Henrique Araújo é jornalista e mestre em Literatura Comparada pela Universidade Federal do Ceará (UFC). Articulista e cronista do O POVO, escreve às quartas e sextas-feiras no jornal. Foi editor-chefe de Cultura, editor-adjunto de Cidades e editor-adjunto de Política.
No começo não levaria tanto tempo. Era tudo provisório, voltávamos para casa e estocávamos alimentos para semanas, certos de que logo encontrariam solução definitiva para o quadro - qual quadro, não sabíamos então, apenas que uma doença se espalhara e o remédio era recolhimento, isolamento, uma escapada para dentro, um retorno ao interior, no contato social o risco maior.
Em duas semanas completamos um ano desde março, mês em que, salvo engano, decidiu-se que o melhor seria trabalhar de casa, e em casa permanecemos.
Agora já não há previsão. Mesmo a vacina se situa num horizonte impalpável. Pode ser que sim, pode ser que não. O mais provável é que não tenhamos vacina ainda neste ano, talvez nem no próximo.
Entre idas e vindas, será outro ano de luta contra a doença para a maior parte de nós, às voltas com um modo de ir levando as coisas entre normalidade e convulsão, à mercê de uma tragédia, como se dançássemos no precipício.
Nem sadios para o dia a dia, nem doentes para o confinamento, adeptos da clausura como profilaxia, esgotados de um processo no qual foram drenadas as energias, cansados inclusive do contágio, para o qual se olha com um bocado de desdém nos últimos dias. Como se o "e daí?", aos poucos, tivesse se imposto, vencido a guerra, instaurando um "deixai fazer, deixai passar".
A máscara, antes incômoda, passou ao natural, item incorporado totalmente ao cotidiano. O anormal assentado. O normal é o enfermo. O mesmo para os protocolos, que se banalizaram. O álcool gel, as pias na entrada, o termômetro apontado não para a testa, mas para o pulso, prova de que estupidez também foi agregada à rotina como craca no casco do navio.
Combinamos o pior da pandemia com o máximo de descuido. Uma desimportância com o que pode suceder. Os números foram de escandalosos a mero registro contábil, uma burocracia qualquer, não importa se mil ou mil e quinhentos. A nova onda não mais que marola.
Hoje, Quarta-feira de Cinzas, seria o fim, o dia derradeiro de brincadeira, aquele reservado aos mais resistentes, que pularam de sexta a terça e chegam esbodegados, exauridos, mas contentes e dispostos.
Não deixo de lembrar que é assim que deveríamos estar, e não fartos do pior, cansados de não haver receita para o enfrentamento desse mal.

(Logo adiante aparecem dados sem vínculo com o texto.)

(** ** Dealing from a new deck *)

(** X20.  Dealing a hand from a deck as the constructor leaves it removes
    the last five cards of the deck and nothing else: the 47 cards left,
    followed by the five cards dealt in reverse order, are the deck as it
    was.  The cards dealt are five different cards with rank values from 1
    to 13: never an ace, and possibly a card of rank 1. *)
Theorem deal_from_new_deck deck cards :
  Deck_constructed deck → length cards = 5%nat →
  ∃ deck' dealt,
    deal deck cards = (deck', dealt) ∧
    deck = deck' ++ reverse dealt ∧
    length deck' = 47%nat ∧ length dealt = 5%nat ∧ NoDup dealt ∧
    Forall (λ c, 1 ≤ RawSuit c ≤ 4 ∧ 1 ≤ RawRank c ≤ 13) dealt.
Proof.
  unfold Deck_constructed. intros Hperm Hlen.
  assert (length deck = 52%nat) as Hdeck by (by rewrite Hperm).
  assert (NoDup deck) as Hnd by (rewrite Hperm; apply NoDup_Deck_cards).
  unfold deal. rewrite deal_loop_spec by done. rewrite Hdeck.
  cbn [Nat.sub replicate]. rewrite take_0, app_nil_r. cbn [app].
  eexists _, _. split; [reflexivity|].
  assert (deck = take 47 deck ++ drop 47 deck) as Hsplit
    by (by rewrite take_drop).
  split; [by rewrite reverse_involutive|].
  split; [rewrite length_take; lia|].
  split; [rewrite length_reverse, length_drop; lia|].
  split.
  - rewrite reverse_Permutation. rewrite Hsplit in Hnd.
    by apply NoDup_app in Hnd as (_ & _ & ?).
  - rewrite reverse_Permutation. apply Forall_forall. intros c Hc.
    apply elem_of_Deck_cards. rewrite <- Hperm, Hsplit.
    apply elem_of_app. by right.
Qed.

Lemma deal_from_new_deck_witness :
  ∃ deck' dealt,
    deal Deck_cards (replicate 5 Card_default) = (deck', dealt) ∧
    Deck_cards = deck' ++ reverse dealt ∧
    length deck' = 47%nat ∧ length dealt = 5%nat ∧ NoDup dealt ∧
    Forall (λ c, 1 ≤ RawSuit c ≤ 4 ∧ 1 ≤ RawRank c ≤ 13) dealt.
Proof.
  apply (deal_from_new_deck Deck_cards (replicate 5 Card_default)).
  - unfold Deck_constructed. apply Permutation_refl.
  - reflexivity.
Defined.
(** * Policy-mediated skill execution: capability checks, approval ledger,
      redacting audit log and skill runner.

    Shallow embedding of [backend/app/policies.py], [backend/app/audit.py]
    and [backend/app/skills.py].  Python code that touches the clock, the
    approval store, the file system, child processes or the audit file is
    written in a state-and-exception monad over an explicit [World]; every
    primitive records an [effect] in the world's trace, so that "no I/O
    happened" is a statement about that trace. *)

From Stdlib Require Import Ascii String ZArith.
From stdpp Require Import base strings list gmap pretty.

Set Warnings "-register-all".
Local Open Scope string_scope.
Local Open Scope Z_scope.

(* ------------------------------------------------------------------ *)
(** ** Python exceptions *)

(** The exception classes the modelled code can meet.  [SystemExit],
    [KeyboardInterrupt] and [CancelledError] derive from [BaseException]
    only; all the others derive from [Exception]. *)
Inductive exc_class :=
| FileNotFoundError | IsADirectoryError | NotADirectoryError
| FileExistsError | PermissionError
| TypeError | KeyError | ValueError | JSONDecodeError | RuntimeError
| SystemExit | KeyboardInterrupt | CancelledError.

Definition is_OSError (c : exc_class) : bool :=
  match c with
  | FileNotFoundError | IsADirectoryError | NotADirectoryError
  | FileExistsError | PermissionError => true
  | _ => false
  end.

Definition is_Exception (c : exc_class) : bool :=
  match c with
  | SystemExit | KeyboardInterrupt | CancelledError => false
  | _ => true
  end.

(** An exception object: its class and [str(exc)]. *)
Record exn := Exn { exc_type : exc_class; exc_msg : string }.

(** The result of running a piece of Python: a value or a raised exception. *)
Inductive outcome (A : Type) :=
| Returned (a : A)
| Raised (e : exn).
Arguments Returned {A} a.
Arguments Raised {A} e.

(* ------------------------------------------------------------------ *)
(** ** Python values and [json.dumps] *)

(** The values that flow through payloads and skill results: the JSON
    fragment of Python (dictionaries keyed by [str], as the code's
    [dict[str, Any]] annotations say, kept in insertion order) and
    [VObject], any other object, which [json.dumps] refuses.  Integers stand
    for numbers; strings are sequences of code points below 256. *)
Inductive pyvalue :=
| VNone
| VBool (b : bool)
| VInt (n : Z)
| VStr (s : string)
| VList (items : list pyvalue)
| VDict (entries : list (string * pyvalue))
| VObject (type_name : string).

Abbreviation pydict := (list (string * pyvalue)).

Section pyvalue_induction.
Variable P : pyvalue -> Prop.
Hypothesis HNone : P VNone.
Hypothesis HBool : forall b, P (VBool b).
Hypothesis HInt : forall n, P (VInt n).
Hypothesis HStr : forall s, P (VStr s).
Hypothesis HList : forall items, Forall P items -> P (VList items).
Hypothesis HDict :
  forall entries, Forall (fun kv => P (snd kv)) entries -> P (VDict entries).
Hypothesis HObject : forall t, P (VObject t).

Fixpoint pyvalue_rect' (v : pyvalue) : P v :=
  match v with
  | VNone => HNone
  | VBool b => HBool b
  | VInt n => HInt n
  | VStr s => HStr s
  | VList items =>
      HList items
        ((fix go (l : list pyvalue) : Forall P l :=
            match l with
            | [] => Forall_nil_2 P
            | x :: l' => Forall_cons_2 P x l' (pyvalue_rect' x) (go l')
            end) items)
  | VDict entries =>
      HDict entries
        ((fix go (l : pydict) : Forall (fun kv => P (snd kv)) l :=
            match l with
            | [] => Forall_nil_2 _
            | kv :: l' =>
                Forall_cons_2 (fun kv => P (snd kv)) kv l'
                  (pyvalue_rect' (snd kv)) (go l')
            end) entries)
  | VObject t => HObject t
  end.
End pyvalue_induction.

(** [d[key] = value] on an insertion-ordered dictionary: overwrite in place
    when the key is present, append at the end otherwise. *)
Fixpoint dict_set {V} (d : list (string * V)) (key : string) (value : V)
    : list (string * V) :=
  match d with
  | [] => [(key, value)]
  | (k, v) :: d' =>
      if bool_decide (k = key) then (k, value) :: d'
      else (k, v) :: dict_set d' key value
  end.

(** [d.get(key)]. *)
Fixpoint dict_get {V} (d : list (string * V)) (key : string) : option V :=
  match d with
  | [] => None
  | (k, v) :: d' => if bool_decide (k = key) then Some v else dict_get d' key
  end.

Definition dquote : ascii := "034"%char.
Definition backslash : ascii := "092"%char.
(** X4. While the session uploads (permission [always], queue running,
    nothing buffered), a change the dev servers cannot handle reaches the
    remote build at once when fewer than ten uploads are in flight: the job
    is added, started, and [sendChanges] calls [uploadFileToBuild] with the
    file and its path relative to the source directory for [add] and
    [change], and [deleteFileFromBuild] with the relative path for [unlink]
    and [unlinkDir]. With ten uploads in flight the job waits in the queue
    and no call is made. *)
Theorem change_is_uploaded_at_once :
  forall (c : config) (ev : watch_event) (path : string),
    uploading c -> visible path ->
    let ci := {| event := ev; filePath := path;
                 remotePath := path_relative (projectSourceDir c) path;
                 supported := None |} in
    let id := nextTask (uploadQueue c) in
    let c' := upload_required_change ev path c in
    (waiting (uploadQueue c) = [] ->
     List.length (pending (uploadQueue c)) < CONCURRENCY ->
     exists before key,
       trace c' =
         before
         ++ [E_queue (q_add id (send_task ci)); E_queue (q_run id);
             E_spin (sp_add key (i18n "content.uploadingChange" [remotePath ci])
                       non_spinnable);
             E_call (api_call_of c ci)]
       /\ pool c' = pool c ++ [K_task id ci key]
       /\ pending (uploadQueue c') = pending (uploadQueue c) ++ [id]
       /\ waiting (uploadQueue c') = [])
    /\ (CONCURRENCY <= List.length (pending (uploadQueue c)) ->
        count is_upload_call (trace c') = count is_upload_call (trace c)
        /\ waiting (uploadQueue c')
           = waiting (uploadQueue c) ++ [(id, send_task ci)]
        /\ pending (uploadQueue c') = pending (uploadQueue c)
        /\ pool c' = pool c).
Proof.
  intros c ev path U V ci id c'. subst c'.
  rewrite (change_unfolds ev path c U V). cbv zeta. fold ci.
  destruct U as (He & Hw & Hp & Hq & Hs).
  set (c1 := set_pool (pool c)
               (await_call (DevServerManager_notify ci) (K_notify ci) c)).
  destruct (debounceQueueBuild_frame c1) as (P2 & Q2 & _).
  destruct (debounceQueueBuild_identity c1) as (A2 & N2 & C2 & (d & T2)).
  set (c2 := debounceQueueBuild c1) in *.
  change (pool c1) with (pool c) in P2.
  change (uploadQueue c1) with (uploadQueue c) in Q2.
  change (targetAccountId c1) with (targetAccountId c) in A2.
  change (projectCfg c1) with (projectCfg c) in N2.
  clearbody c2.
  unfold queue_add, tryToStartAnother. cbv zeta.
  cbn [fst snd uploadQueue set_uploadQueue emit set_trace waiting pending
       isPaused nextTask].
  rewrite Q2. fold id. split.
  - intros W L. rewrite W, Hq. cbn [app negb andb].
    apply Nat.ltb_lt in L. rewrite L.
    cbn [snd run_task]. unfold sendChanges, spinnies_add_null. cbv zeta.
    exists (trace c2), (Generated (spinCount c2)).
    unfold api_call_of. cbn [event filePath remotePath ci].
    destruct ev; cbn; rewrite P2, A2, N2, <- !app_assoc; now repeat split.
  - intros L.
    assert (F : (List.length (pending (uploadQueue c)) <? CONCURRENCY) = false)
      by (apply Nat.ltb_ge; exact L).
    rewrite F, andb_false_r.
    destruct (waiting (uploadQueue c) ++ [(id, send_task ci)]) as [|[j t] l] eqn:E;
      [now destruct (waiting (uploadQueue c))|].
    cbn. rewrite P2. count_effects. rewrite C2.
    subst c1. cbn. count_effects. repeat split; lia.
Qed.
(** The bound is met: after the schedule above the unit at 0x30000 has
    ended and waits to be reclaimed by the unit at 0x31000, which has
    joined it and not yet freed its selector and stack. *)
Lemma one_unit_waits_to_be_reclaimed :
  exists s, play linux_nptl_build working_host example_schedule example_system
            = Some s
            /\ reachable linux_nptl_build working_host s
            /\ exited_unreclaimed s 196608
            /\ u_joined (sys_units s 196608) = true
            /\ w_teb_to_free (sys_shared s) = 200704.
Proof.
  destruct (play linux_nptl_build working_host example_schedule example_system)
    as [s|] eqn:E; [|vm_compute in E; discriminate].
  exists s. split; [reflexivity|]. split.
  - apply (@play_reachable linux_nptl_build working_host example_schedule
             example_system s); [|exact E].
    apply reachable_initial. split; reflexivity.
  - vm_compute in E. injection E as <-. vm_compute. repeat split.
Qed.

(** C2. Built with HAVE_NPTL. Every SYSDEPS_ExitThread exchanges the
    unit's own TEB into [teb_to_free] in one atomic step; when a TEB came
    out, it joins that unit's handle, frees its [%fs] selector and
    releases its stack, and only then goes on to its own end (the signal
    block, the four closes, [pthread_exit]).  In every state that units
    exiting and aborting side by side can reach, at most one unit that
    ended through SYSDEPS_ExitThread is not yet reclaimed, and no unit
    holds its own TEB as the one to join. *)
Theorem handoff_one_generation cfg hst :
  HAVE_NPTL cfg = true ->
  (forall teb, registrar cfg (unit_regs teb) = Some teb) ->
  (forall w teb status,
      registrar cfg (w_regs w) = Some teb ->
      let r := SYSDEPS_ExitThread cfg hst status w in
      let free_teb := w_teb_to_free w in
      let ft := w_tebs w free_teb in
      let t := w_tebs w teb in
      trace r
      = [Enter F_SYSDEPS_ExitThread; Ev_interlocked_xchg_ptr teb free_teb]
        ++ (if free_teb =? 0 then []
            else [Ev_TRACE; Ev_pthread_join (pthread_data ft);
                  Ev_wine_ldt_free_fs (teb_sel ft);
                  Ev_NtFreeVirtualMemory (stack_base ft) [MEM_RELEASE]])
        ++ [Ev_SIGNAL_Block; Enter F_SYSDEPS_AbortThread; Ev_SIGNAL_Block;
            Ev_close (wait_fd0 t); Ev_close (wait_fd1 t);
            Ev_close (reply_fd t); Ev_close (request_fd t);
            Ev_pthread_exit status]
      /\ w_teb_to_free (final r) = teb
      /\ out r = Stop ThreadExit)
  /\ (forall s, reachable cfg hst s ->
        (forall a b, exited_unreclaimed s a -> exited_unreclaimed s b -> a = b)
        /\ (forall teb free_teb rest,
              u_phase (sys_units s teb) = Exiting free_teb rest ->
              free_teb <> teb)).
Proof.
  intros Hn Hreg. split.
  - intros w teb status H r free_teb ft t. subst r free_teb ft t.
    rewrite (@exit_nptl_run cfg hst status w teb Hn H).
    cbn [trace final out w_teb_to_free with_teb_to_free].
    unfold handoff_calls, abort_calls. rewrite Hn.
    destruct (w_teb_to_free w =? 0); repeat split.
  - intros s Hr. pose proof (@inv_reachable cfg hst Hn Hreg s Hr) as Hinv.
    split.
    + intros a b. now apply inv_at_most_one with (cfg := cfg).
    + intros teb free_teb rest. now apply inv_no_self_join with (cfg := cfg).
Qed.
Lemma run_raise_cases (how : index_rule) (doc : document) (e : exn) :
  run how doc = Raise e ->
  (exists link, link ∈ doc_codings doc
     /\ e = KeyError (l_qRef link)
     /\ (l_qRef link ∉ map q_id (doc_quotations doc))
     /\ (code_to_tactic_override (build_code_index (doc_codes doc))
           !! l_obj link) = None)
  \/ (exists link fam, link ∈ doc_codings doc /\ fam ∈ families doc
       /\ e = KeyError (l_obj link)
       /\ l_obj link ∈ fam.2.2
       /\ l_obj link ∉ map c_id (doc_codes doc))
  \/ (exists link t, link ∈ doc_codings doc
       /\ files_under (build_code_index (doc_codes doc)) (quotes doc) link t
       /\ e = ValueError t
       /\ (PyInt.max_str_digits < String.length t)%nat)
  \/ (exists link t, link ∈ doc_codings doc
       /\ files_under (build_code_index (doc_codes doc)) (quotes doc) link t
       /\ e = OverflowError t
       /\ (String.length t <= PyInt.max_str_digits)%nat
       /\ (2 ^ 63 <= decimal (Str.chars t))%Z).
Proof.
  unfold run.
  destruct (tactic_codes _ _ _) as [tcs|e'] eqn:Htcs; simpl.
  2:{ intros [= ->]. left. unfold tactic_codes in Htcs.
      apply fold_result_raise_inv in Htcs as (acc & link & Hin & Hstep).
      exists link. unfold link_step, effective_tactic in Hstep.
      destruct (code_to_tactic_override _ !! l_obj link) as [t|] eqn:Eo.
      { rewrite (override_truthy _ _ _ Eo) in Hstep. simpl in Hstep.
        by rewrite (override_truthy _ _ _ Eo) in Hstep. }
      unfold find_tactic_for in Hstep.
      destruct (quotes_by_id (quotes doc) !! l_qRef link) eqn:Eq;
        simpl in Hstep.
      { destruct (scan_titles _ _) as [t|]; [destruct (Str.truthy t)|];
          done. }
      injection Hstep as <-. split_and!; [done..| |done].
      apply quotes_by_id_none in Eq. unfold quotes in Eq.
      by rewrite enumerate_quotes_ids in Eq. }
  pose proof (tactic_codes_NoDup _ _ _ _ Htcs) as Hnd.
  destruct (build_output _ _ _) as [out|e'] eqn:Hout; simpl.
  2:{ intros [= ->]. right. left. unfold build_output in Hout.
      apply fold_result_raise_inv in Hout as (acc & [t cids] & Hin & Hstep).
      unfold output_step in Hstep. simpl in Hstep.
      destruct (build_row _ _ cids) as [row|e'] eqn:Hrow; [done|].
      simpl in Hstep. injection Hstep as ->. unfold build_row in Hrow.
      apply fold_result_raise_inv in Hrow
        as (row & [fid [fname members]] & Hfam & Hcell).
      unfold row_step in Hcell.
      destruct (cell _ cids members) as [s|e'] eqn:Ec; [done|].
      simpl in Hcell. injection Hcell as ->.
      apply cell_raise in Ec as (c & -> & Hc & Hm & Hn).
      assert (filed tcs t c) as Hfiled.
      { exists cids. split; [by apply dict_get_NoDup | done]. }
      apply (tactic_codes_fold_filed _ _ _ _ _ _ _ Htcs) in Hfiled
        as [(? & ? & _)|(link & Hlink & <- & _)]; [done|].
      exists link, (fid, (fname, members)). split_and!; [done..|].
      intros Hdef. apply code_index_names in Hdef as [n Hsome]. congruence. }
  intros Hsort. right. right. unfold sort_index in Hsort.
  destruct (map_result _ _) as [keys|e'] eqn:Hkeys; simpl in Hsort; [done|].
  injection Hsort as ->.
  apply map_result_fails in Hkeys as (t & Ht & Hconv).
  apply frame_labels_keys in Ht.
  rewrite (output_labels _ _ _ _ Hout Hnd) in Ht.
  apply list_elem_of_fmap in Ht as ([t' cids] & -> & Hin). simpl in *.
  destruct (tactic_codes_keys _ _ _ _ _ _ Htcs Hin) as (Hne & Hds & Hcids).
  apply set_choose_L in Hcids as [c Hc].
  assert (filed tcs t' c) as Hfiled.
  { exists cids. split; [by apply dict_get_NoDup | done]. }
  apply (tactic_codes_fold_filed _ _ _ _ _ _ _ Htcs) in Hfiled
    as [(? & ? & _)|(link & Hlink & _ & Hfiles)]; [done|].
  rewrite astype_int_digits in Hconv by done.
  destruct (Nat.leb_spec (String.length t') PyInt.max_str_digits).
  - right. exists link, t'.
    destruct (Z.ltb_spec (decimal (Str.chars t')) (2 ^ 63)); [done|].
    injection Hconv as <-. done.
  - left. exists link, t'. injection Hconv as <-. done.
Qed.

(** Steps 2 to 8, on a document whose elements have the attributes that
    are read, fail in one of four ways only: a link whose code has no
    override names a quotation that the document does not have; a code that
    is filed under a tactic and listed in a family has no definition; a
    tactic number has more digits than [int] converts; or a tactic number
    of fewer digits is too large for the 64-bit sort key.  Every failure of
    the sort is of a key made of digits only. *)
Theorem run_failures (how : index_rule) (doc : document) (e : exn) :
  run how doc = Raise e ->
  (exists link, link ∈ doc_codings doc
     /\ e = KeyError (l_qRef link)
     /\ (l_qRef link ∉ map q_id (doc_quotations doc))
     /\ (code_to_tactic_override (build_code_index (doc_codes doc))
           !! l_obj link) = None)
  \/ (exists link fam, link ∈ doc_codings doc /\ fam ∈ families doc
       /\ e = KeyError (l_obj link)
       /\ l_obj link ∈ fam.2.2
       /\ l_obj link ∉ map c_id (doc_codes doc))
  \/ (exists link t, link ∈ doc_codings doc
       /\ files_under (build_code_index (doc_codes doc)) (quotes doc) link t
       /\ e = ValueError t
       /\ (PyInt.max_str_digits < String.length t)%nat)
  \/ (exists link t, link ∈ doc_codings doc
       /\ files_under (build_code_index (doc_codes doc)) (quotes doc) link t
       /\ e = OverflowError t
       /\ (String.length t <= PyInt.max_str_digits)%nat
       /\ (2 ^ 63 <= decimal (Str.chars t))%Z).
Proof. apply run_raise_cases. Qed.

Lemma run_failures_witness :
  exists link,
    link ∈ [ILink "c2" "nowhere"]
    /\ KeyError "nowhere" = KeyError (l_qRef link)
    /\ (l_qRef link ∉ map q_id [Q "q0" "Title (AT1)"])
    /\ (code_to_tactic_override (build_code_index [Code "c2" "Alpha"])
          !! l_obj link) = None.
Proof.
  destruct (run_failures FromKeys
              (Document [Code "c2" "Alpha"] [Q "q0" "Title (AT1)"] []
                 [ILink "c2" "nowhere"])
              (KeyError "nowhere") ltac:(vm_compute; reflexivity))
    as [Hq|[(link & fam & _ & Hfam & _)
           |[(link & t & _ & _ & Heq & _)|(link & t & _ & _ & Heq & _)]]].
  - exact Hq.
  - exfalso. vm_compute in Hfam. by apply elem_of_nil in Hfam.
  - discriminate Heq.
  - discriminate Heq.
Defined.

Depois, a quarentena cristã, período no qual os apetites escasseiam. Tempo de recolhimento, travessia no deserto e esperança de renascimento, aos que teimosamente calham de ter esperança. Mas já estamos todos recolhidos e encolhidos, penso comigo, as fomes maltratadas, um estirão de terra árida cujo fim custa a se enxergar.
Quase um ano atrás, fui ao supermercado e ri de quem comprava montes de rolos de papel higiênico, a pandemia não se tinha revelado por completo. Ainda podíamos rir nessa época, mas isso logo mudaria.
No calendário, há um mundo antes e depois de fevereiro, uma vida antes e depois do Carnaval. Hoje, as cinzas da quarta-feira não demarcam essa mudança, essa transição.